A service integration bus supports applications using message-based and service-oriented architectures. A bus is a group of interconnected servers and clusters that have been added as members of the bus. Applications connect to a bus at one of the messaging engines associated with its bus members.
Creating a SIB
To create a Service Integration Bus (SIB), log into the admin console and navigate to the Service integration section within the lefthand side panel and click on Buses,
as shown in the following screenshot:
Click New to enter the Create a new Service Integration Bus page where we will begin our SIB creation. Type InternalJMS in the Enter the name of your new bus field and uncheck the Bus security checkbox as shown below and then click Next.
On the next screen, you will be prompted to confirm your SIB settings. Click Finish to complete the creation of the SIB. Once the wizard has completed, click Save to retain your configuration change. You will be returned to a screen which lists the available SIBs installed in your WebSphere configuration. Now that the SIB has been created, you can click on the SIB name to configure settings and operation of the SIB. We will not be covering managing a SIB in this book as it is beyond our scope. All we need to do is create a SIB so we can demonstrate an application using the default JMS provider which requires a SIB to operate.
To complete the configuration, we must add an existing server as a member to the SIB so that we have a facility for message persistence. The SIB is just a service integration bus, almost like a connecting conduit, however we need and actual members, which in our case will be our application server called server1, which contain the actual implementation for the message store.

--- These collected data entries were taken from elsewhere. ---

(** * yc_instance: ensure a named Yandex Cloud VM exists

    A shallow embedding of [plugins/modules/yc_instance.py] and the
    properties of one reconciliation pass: validation, existence lookup,
    command construction, bounded polling and result reporting. *)

From Stdlib Require Import ZArith List String Ascii Bool Lia.
From Stdlib Require Import Uint63 PrimFloat DecimalString.
Import ListNotations.
Open Scope string_scope.
Set Warnings "-register-all".

(** ** Python values

    The values [json.loads] can produce.  A dict is kept as an association
    list read with first-match lookup; JSON object keys are always strings. *)

Inductive pyval : Type :=
| PyNone
| PyBool (b : bool)
| PyInt (z : Z)
| PyFloat (f : float)
| PyStr (s : string)
| PyList (l : list pyval)
| PyDict (kvs : list (string * pyval)).

(** Python truthiness: [None], [False], zero, and empty containers are falsy. *)
Definition truthy (v : pyval) : bool :=
  match v with
  | PyNone => false
  | PyBool b => b
  | PyInt z => negb (z =? 0)%Z
  | PyFloat f => negb (PrimFloat.eqb f 0%float)
  | PyStr s => negb (s =? "")
  | PyList l => match l with [] => false | _ :: _ => true end
  | PyDict kvs => match kvs with [] => false | _ :: _ => true end
  end.

(** [a or b] *)
Definition py_or (a b : pyval) : pyval := if truthy a then a else b.

Fixpoint dict_lookup (kvs : list (string * pyval)) (k : string) : option pyval :=
  match kvs with
  | [] => None
  | (k', v) :: rest => if k' =? k then Some v else dict_lookup rest k
  end.

(** [d.get(k)] on a dict: the value, or [None] when the key is missing. *)
Definition dict_get (kvs : list (string * pyval)) (k : string) : pyval :=
  match dict_lookup kvs k with
  | Some v => v
  | None => PyNone
  end.

(** ** Exceptions and results *)

(** The exceptions this program can meet; all are subclasses of
    [Exception].  [RuntimeError msg e] is [raise RuntimeError(msg) from e].
    [RecursionError] is a subclass of [RuntimeError], and so is caught by
    [except RuntimeError]; [ValueError] stands for a [ValueError] that is
    not a [JSONDecodeError]. *)
Inductive exn : Type :=
| CalledProcessError (returncode : Z) (stdout stderr : string)
| JSONDecodeError (msg : string)
| RuntimeError (msg : string) (from : exn)
| RecursionError (msg : string)
| ValueError (msg : string)
| AttributeError
| TypeError
| KeyError
| OtherError (descr : string).

(** What the module hands back to Ansible: [exit_json] with its
    keyword arguments, or [fail_json] with its message.  Both end the
    process through [SystemExit]. *)
Inductive outcome : Type :=
| ExitJson (kwargs : list (string * pyval))
| FailJson (msg : string).

(** The result of running a piece of the program: a value, a raised
    [Exception], the process exit ([SystemExit], which is a [BaseException]
    and so passes through [except Exception]), or an exhausted loop budget
    of the model. *)
Inductive res (A : Type) : Type :=
| Ret (a : A)
| Raise (e : exn)
| Exit (o : outcome)
| OutOfFuel.
Arguments Ret {A} a.
Arguments Raise {A} e.
Arguments Exit {A} o.
Arguments OutOfFuel {A}.

Definition rbind {A B} (c : res A) (k : A -> res B) : res B :=
  match c with
  | Ret a => k a
  | Raise e => Raise e
  | Exit o => Exit o
  | OutOfFuel => OutOfFuel
  end.

(** [try: c except Exception as e: h e] *)
Definition try_except {A} (c : res A) (h : exn -> res A) : res A :=
  match c with
  | Raise e => h e
  | other => other
  end.

Declare Scope res_scope.
Delimit Scope res_scope with res.
Notation "x <- c ;; k" := (rbind c (fun x => k))
  (at level 61, c at next level, right associativity) : res_scope.

(** [v.get(k)]: only dicts have a [get] method. *)
Definition py_get (v : pyval) (k : string) : res pyval :=
  match v with
  | PyDict kvs => Ret (dict_get kvs k)
  | _ => Raise AttributeError
  end.

(** [v[0]] for a truthy [v]. *)
Definition py_index0 (v : pyval) : res pyval :=
  match v with
  | PyList (x :: _) => Ret x
  | PyList [] => Raise (OtherError "IndexError")
  | PyStr (String c _) => Ret (PyStr (String c EmptyString))
  | PyStr EmptyString => Raise (OtherError "IndexError")
  | PyDict _ => Raise KeyError
  | _ => Raise TypeError
  end.

(** ** Public address extraction *)

(** The body of the [try] in [_extract_public_ip]. *)
Definition extract_body (inst : pyval) : res pyval :=
  (nics0 <- py_get inst "network_interfaces" ;;
   let nics := py_or nics0 (PyList []) in
   if negb (truthy nics) then Ret PyNone
   else
     nic <- py_index0 nics ;;
     a <- py_get nic "primary_v4_address" ;;
     let addr := py_or a (PyDict []) in
     n <- py_get addr "one_to_one_nat" ;;
     let nat := py_or n (PyDict []) in
     py_get nat "address")%res.

Definition _extract_public_ip (inst : pyval) : res pyval :=
  try_except (extract_body inst) (fun _ => Ret PyNone).

(** ** The module's parameters

    [module.params] after Ansible's argument checking: the [choices] of
    [platform_id] and [disk_type] are enumerations, [ssh_key] is optional. *)

Inductive platform : Type := standard_v1 | standard_v2 | standard_v3.
Inductive disk_kind : Type := network_hdd | network_ssd | network_ssd_nonreplicated.

Definition platform_str (x : platform) : string :=
  match x with
  | standard_v1 => "standard-v1"
  | standard_v2 => "standard-v2"
  | standard_v3 => "standard-v3"
  end.

Definition disk_kind_str (x : disk_kind) : string :=
  match x with
  | network_hdd => "network-hdd"
  | network_ssd => "network-ssd"
  | network_ssd_nonreplicated => "network-ssd-nonreplicated"
  end.

Record params : Type := {
  p_name : string;
  p_folder_id : string;
  p_zone : string;
  p_subnet_id : string;
  p_image_id : string;
  p_platform_id : platform;
  p_cores : Z;
  p_memory_gb : Z;
  p_disk_gb : Z;
  p_disk_type : disk_kind;
  p_core_fraction : Z;
  p_preemptible : bool;
  p_nat : bool;
  p_ssh_key : option string
}.

(** [str(n)] for a Python int. *)
Definition str_int (n : Z) : string := NilZero.string_of_int (Z.to_int n).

To add a server as a bus member, click on the bus name called InternalJMS in the SIB list and then navigate to the Topology section and click Bus members as shown below.
You will now be presented with a screen where you can add bus members. Click Add and you will be able to select the server you wish to add as a member to the bus. You will notice that the server is already pre-selected as shown below.

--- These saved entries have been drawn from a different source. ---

Definition before_tool_call_hook (event : BeforeToolCall.Event)
  : M (option HookResult) :=
  let stageCfg := resolveStageConfig (stages cfg) before_tool_call in
  if negb (isStageEnabled stageCfg) then ret None
  else
    let toolSummary :=
      buildToolCallSummary (BeforeToolCall.toolName event)
        (BeforeToolCall.toolCallId event) (BeforeToolCall.params event) in
    let historyContext := historyOf stageCfg (BeforeToolCall.messages event) in
    outcome <- attempt (callLlamaGuard env cfg toolSummary Agent historyContext apiConfig) ;;
    match outcome with
    | Throw _ =>
        ret (Some (BlockReason
          "Tool call blocked because Llama Guard guardrail failed."))
    | Normal None => ret None
    | Normal (Some evaluation) =>
        if safe evaluation then ret None
        else if isMonitor stageCfg
        then
          warn ("[monitor] Llama Guard flagged tool call "
                ++ BeforeToolCall.toolName event ++ ": "
                ++ join ", " (violatedCategories evaluation)) ;;;
          ret None
        else
          let message :=
            formatViolationMessage evaluation "tool call request" categories in
          ret (Some (BlockReason message))
    end.

Definition after_tool_call_hook (event : AfterToolCall.Event)
  : M (option HookResult) :=
  let stageCfg := resolveStageConfig (stages cfg) after_tool_call in
  if negb (isStageEnabled stageCfg) then ret None
  else
    toolText <- lift (toolResultTextTrimmed (AfterToolCall.result event)) ;;
    if isEmpty toolText then ret None
    else
      let historyContext := historyOf stageCfg (AfterToolCall.messages event) in
      outcome <- attempt (callLlamaGuard env cfg toolText Agent historyContext apiConfig) ;;
      match outcome with
      | Throw _ =>
          ret (Some (BlockResult
            (replaceToolResultWithWarning (AfterToolCall.result event)
               "Tool result blocked because Llama Guard guardrail failed.")))
      | Normal None => ret None
      | Normal (Some evaluation) =>
          if safe evaluation then ret None
          else if isMonitor stageCfg
          then
            warn ("[monitor] Llama Guard flagged tool result "
                  ++ AfterToolCall.toolName event ++ ": "
                  ++ join ", " (violatedCategories evaluation)) ;;;
            ret None
          else
            let message :=
              formatViolationMessage evaluation "tool response" categories in
            match resolveBlockMode after_tool_call stageCfg with
            | Append =>
                result <- lift (appendWarningToToolResult
                                  (AfterToolCall.result event) message) ;;
                ret (Some (BlockResult result))
            | Replace =>
                ret (Some (BlockResult
                  (replaceToolResultWithWarning
                     (AfterToolCall.result event) message)))
            end
      end.

Definition after_response_hook (event : AfterResponse.Event)
  : M (option HookResult) :=
  let stageCfg := resolveStageConfig (stages cfg) after_response in
  if negb (isStageEnabled stageCfg) then ret None
  else
    let assistantText := assistantTextOf event in
    if isEmpty assistantText then ret None
    else
      let historyContext := historyOf stageCfg (AfterResponse.messages event) in
      outcome <- attempt (callLlamaGuard env cfg assistantText Agent historyContext apiConfig) ;;
      match outcome with
      | Throw _ =>
          ret (Some (BlockResponse
            "Response blocked because Llama Guard guardrail failed."))
      | Normal None => ret None
      | Normal (Some evaluation) =>
          if safe evaluation then ret None
          else if isMonitor stageCfg
          then
            warn ("[monitor] Llama Guard flagged response: "
                  ++ join ", " (violatedCategories evaluation)) ;;;
            ret None
          else
            let message :=
              formatViolationMessage evaluation "model response" categories in
            match resolveBlockMode after_response stageCfg with
            | Append =>
                ret (Some (NewAssistantTexts
                  (AfterResponse.assistantTexts event ++ [message])%list))
            | Replace => ret (Some (BlockResponse message))
            end
      end.

Definition hooks : Hooks :=
  {| on_before_request := before_request_hook;
     on_before_tool_call := before_tool_call_hook;
     on_after_tool_call := after_tool_call_hook;
     on_after_response := after_response_hook;
     priority := 50 |}.

End Hooks.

Click Next to the final screen, where you will select the File store option from the option group field labeled Choose type of message store for the persistence of message state. Click Next to view the next configuration page where we will use the page defaults. Click Next to enter the Tune performance parameters page where we will also use the defaults. Clicking Next again will take you to the final summary page where you will click Finish to finalize adding the application server as a bus member. Click Save to retain the changes. You will now see the application server called server1 listed as a bus member. Now we can move on to configure the JMS resources.

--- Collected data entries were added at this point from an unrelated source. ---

(** X2. [get_video_info] creates no buffer and constructs exactly one
    [YouTube] object, for the watch URL of its argument. It logs nothing
    when it returns; when it fails the exception is a [ValueError], and
    either nothing is logged or exactly one message is, which carries the
    detail the exception's message carries after the processing-error
    prefix. *)
Theorem get_video_info_effects video_id st :
  let st' := snd (get_video_info video_id st) in
  heap st' = heap st
  /\ requests st' = requests st ++ [watch_url video_id]
  /\ (forall info, fst (get_video_info video_id st) = inr info -> log st' = log st)
  /\ (forall e, fst (get_video_info video_id st) = inl e ->
        exn_cls e = ValueError
        /\ (log st' = log st
            \/ exists detail,
                 exn_str e = processing_error detail
                 /\ log st' = log st ++ [py "获取视频信息失败: " ++ detail])).
Proof.
  cbv zeta. unfold get_video_info, try_except.
  pose proof (get_video_info_try_state video_id st) as Hs.
  destruct (get_video_info_try video_id st) as [[e0|info] st1]; cbn [snd] in Hs; subst st1.
  - unfold get_video_info_except, bind, logger_error, raise.
    destruct e0 as [c m]. cbn [exn_cls exn_str].
    destruct c; cbn [fst snd]; (split; [reflexivity|]); (split; [reflexivity|]);
      (split; [discriminate|]); intros e [= <-]; (split; [reflexivity|]).
    + now left.
    + now left.
    + right. now exists m.
    + right. now exists m.
  - cbn [fst snd]. split; [reflexivity|]. split; [reflexivity|].
    split; [reflexivity|discriminate].
Qed.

Once we have created a SIB, we can configure JMS resources. The types of resources we need to create depend entirely upon the application you are deploying. In our demo JMS application, we are going to demonstrate putting a message on a queue using a sending Servlet which places messages on a queue, known as the sender, and then demonstrate receiving a message on the receiving Servlet, known as the receiver. This exercise will give you a detailed enough overview of a simple implementation of JMS. To continue, we will need to set up a queue connection factory which the application will use to connect to a message queue and an actual queue which the application will send messages to and receive messages from.
Creating queue connection factories
To create a queue connection factory, navigate to the Resources section of the left-hand-side panel in the Administrative console and click Queue connection factories from the JMS category as shown below.
Select a scope of cell from the cell-scope pick-list and then click New to create a new
QCF. In the Select JMS resource provider screen as shown below, select Default messaging provider from the available provider options and click OK.
On the next page, you will be asked to fill in configuration settings for the QCF. We will only need to fill in a few fields. As shown below, type QCF.Test in the Name field, jms/QCF.Test in the JNDI name field and select the bus called InternalJMS
from the Bus name field.
Click Apply and then Save when prompted to do so in order to retain the changes.
You will now see the QCF listed in the list of configured QCF.
Creating queue destinations
To create a queue, we will follow a similar process to creating a QCF. Select Queues from the JMS category located in the Resources section found in the left-hand-side panel of the Admin console.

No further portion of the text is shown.